A plausible model of auxin-driven patterning in plant development

The feedback between the transport of the plant hormone auxin and the polarization of its transporters plays an essential role in the regulation of plant development. We propose biochemical networks that may implement this feedback in nature.

HFSP Program Grant holder Przemyslaw Prusinkiewicz and colleagues
authored on Tue, 20 October 2015

Auxin controls an astonishing diversity of developmental processes in plants, including the layout of plant organs around their supporting axes (phyllotaxis), the activation of buds, the patterning of vasculature and, the focus of our HFSP grant, the definition of leaf shapes.  It is known that auxin is transported in a polar manner between cells in a tissue, and a family of auxin efflux carriers – PIN proteins – plays an essential role in this transport. Furthermore, computational models have shown that the emergence of auxin-driven patterns regulating plant development can be explained by assuming a feedback between the distribution of auxin and the localization of PIN within cell membranes.  The molecular mechanism of this feedback remains unknown.

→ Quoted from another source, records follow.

Lemma size_value_digits ds m :
  is_digits ds -> ds <> [] -> size_value ds m = inr (u64 (Z.min ULLONG_MAX (dec_value ds) * m)).
Proof.
  intros H Hne. unfold size_value. destruct ds as [|b ds]; [done|].
  pose proof (Forall_cons_1 _ _ _ H) as [Hb _]. cbn beta in Hb. rewrite Hb.
  pose proof (strtoull_digits (b :: ds) 0 H ltac:(lia)) as E.
  change (Z.min ULLONG_MAX 0) with 0 in E. by rewrite E.
Qed.

Lemma parse_size_digits ds unit m :
  is_digits ds -> ds <> [] -> unit_factor unit m ->
  index_criteria_parse_size (SIZE_OPTION ++ ds ++ unit)
  = Some (inr (u64 (Z.min ULLONG_MAX (dec_value ds) * m))).
Proof.
  intros H Hne Hu. unfold index_criteria_parse_size.
  change (drop 5 (SIZE_OPTION ++ ds ++ unit)) with (ds ++ unit).
  rewrite two_letters_digits; [|done|by destruct Hu as [[-> _]|(b & -> & _)]; cbn; lia].
  destruct Hu as [[-> ->]|(b & -> & Hb)].
  - rewrite app_nil_r. destruct ds as [|b ds _] using rev_ind; [done|].
    rewrite last_snoc. apply Forall_app in H as Hsplit. destruct Hsplit as [_ Hlast].
    rewrite Forall_singleton in Hlast. destruct (digit_facts b Hlast) as [-> _].
    by rewrite size_value_digits.
  - rewrite last_snoc, removelast_last. destruct (unit_facts b m Hb) as (-> & _ & _).
    by rewrite Hb, size_value_digits.
Qed.

Lemma no_slash_size ds unit m : is_digits ds -> unit_factor unit m -> no_slash (ds ++ unit).
Proof.
  intros H Hu. apply Forall_app_2.
  - induction H as [|b ds Hb _ IH]; constructor; [by apply digit_facts|done].
  - destruct Hu as [[-> _]|(b & -> & Hb)]; [constructor|].
    apply Forall_singleton. destruct (unit_facts b m Hb) as (_ & _ & ?). done.
Qed.

Lemma no_slash_size_option s : no_slash s -> no_slash (SIZE_OPTION ++ s).
Proof. intros H. apply Forall_app_2; [|done]. by repeat constructor. Qed.

(** *** The whole string *)

Section print.
Context (names : list cstring) (digits unit : cstring) (m : Z).
Context (Hnames : Forall (fun n => no_sep n /\ n <> []) names) (Hne : names <> []).
Context (Hdigits : is_digits digits) (Hdne : digits <> []) (Hunit : unit_factor unit m).

Let rules := print_criteria names digits unit.
Let tail_ok : no_slash (SIZE_OPTION ++ digits ++ unit) :=
  no_slash_size_option _ (no_slash_size digits unit m Hdigits Hunit).

Lemma names_no_slash : no_slash (join_names names).
Proof. apply no_slash_join. revert Hnames. apply Forall_impl. by intros ? [? _]. Qed.

Lemma name_text_no_slash : no_slash (NAME_OPTION ++ join_names names).
Proof. apply Forall_app_2; [by repeat constructor|apply names_no_slash]. Qed.

Lemma rules_split : rules = (NAME_OPTION ++ join_names names) ++ SLASH :: SIZE_OPTION ++ digits ++ unit.
Proof. unfold rules, print_criteria. by rewrite <- app_assoc. Qed.

Lemma rules_valid : index_criteria_contains_invalid_options rules = false.
Proof.
  unfold index_criteria_contains_invalid_options.
  change (bad_separator (tail rules) )
    with (bad_separator ((cstr "ame=" ++ join_names names ++ SLASH :: SIZE_OPTION ++ digits ++ unit))).
  rewrite app_assoc, bad_separator_app; [|apply Forall_app_2; [by repeat constructor|apply names_no_slash]|done].
  rewrite bad_separator_none by exact tail_ok.
  destruct (Nat.ltb_spec (length rules) 5) as [Hlt|_]; [|reflexivity].
  unfold rules, print_criteria in Hlt. rewrite length_app in Hlt. cbn in Hlt. lia.
Qed.

Lemma find_none_size fuel : find_option fuel (SLASH :: SIZE_OPTION ++ digits ++ unit) NAME_OPTION = Missing.
Proof.
  destruct fuel; [done|]. cbn [find_option]. destruct (_ <? 5)%nat; [done|].
  unfold find_start. change (starts_with NAME_OPTION (SLASH :: ?s)) with false.
  replace (find_sep NAME_OPTION SLASH (SIZE_OPTION ++ digits ++ unit)) with (@None cstring); [done|].
  symmetry. change (find_sep NAME_OPTION SLASH (SIZE_OPTION ++ digits ++ unit))
    with (find_sep NAME_OPTION 115 (cstr "ize=" ++ digits ++ unit)).
  apply find_sep_none; [|done]. apply Forall_app_2; [by repeat constructor|].
  by apply (no_slash_size digits unit m).
Qed.

Lemma rules_long : (length rules <? 5)%nat = false.
Proof. apply Nat.ltb_ge. unfold rules, print_criteria. rewrite length_app. cbn. lia. Qed.

Lemma find_name : index_criteria_find_option rules NAME_OPTION = Found (NAME_OPTION ++ join_names names).
Proof.
  unfold index_criteria_find_option. cbn [find_option]. rewrite rules_long.
  unfold find_start. change (starts_with NAME_OPTION rules) with true. cbv iota beta.
  rewrite rules_split, upto_slash_app by apply name_text_no_slash.
  by rewrite find_none_size.
Qed.

Lemma find_size : index_criteria_find_option rules SIZE_OPTION = Found (SIZE_OPTION ++ digits ++ unit).
Proof.
  unfold index_criteria_find_option. cbn [find_option]. rewrite rules_long.
  unfold find_start. change (starts_with SIZE_OPTION rules) with false. cbv iota beta.
  change rules with (110 :: cstr "ame=" ++ join_names names ++ SLASH :: SIZE_OPTION ++ digits ++ unit).
  cbv iota beta. rewrite app_assoc, find_sep_app; [|apply Forall_app_2; [by repeat constructor|apply names_no_slash]|done|done].
  change (find_sep SIZE_OPTION SLASH (SIZE_OPTION ++ digits ++ unit))
    with (Some (SIZE_OPTION ++ digits ++ unit)).
  cbv iota beta. rewrite upto_slash_none by exact tail_ok.
  by destruct (length _).
Qed.

End print.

In our recent work [1], we propose biochemically plausible networks that could implement it in nature.

Figure: Computational model of auxin-driven patterning in a longitudinal section of a plant apex. Large gray squares represent cells.  Grey rectangles and small squares represent extracellular space. Blue squares and rectangles indicate auxin concentration. Black trapezoids indicate auxin fluxes.  PIN concentration in cell membranes is shown in red.  In the steady state, shown here, PIN in the epidermis (top row) directs auxin flow towards the maximum of auxin concentration (top row, center).  In nature, this maximum determines the position of a new organ, such as a flower, leaf, or entire branch.  From there, auxin is directed into the inner tissues, forming a “canal” that patterns a future vascular strand. In this simulation, auxin was produced at a higher rate in the epidermis then in the inner tissues.  The central cell in the bottom row was an auxin sink.  A switch from synergistic to antagonistic PIN polarization occurred when auxin concentration in a cell exceeded a threshold.  The resulting emergent pattern of PIN polarization, auxin flow and auxin concentration is in agreement with observations.  This agreement also includes PIN polarization in the cells below the epidermis and surrounding the canal. See the video for the corresponding dynamic simulation. 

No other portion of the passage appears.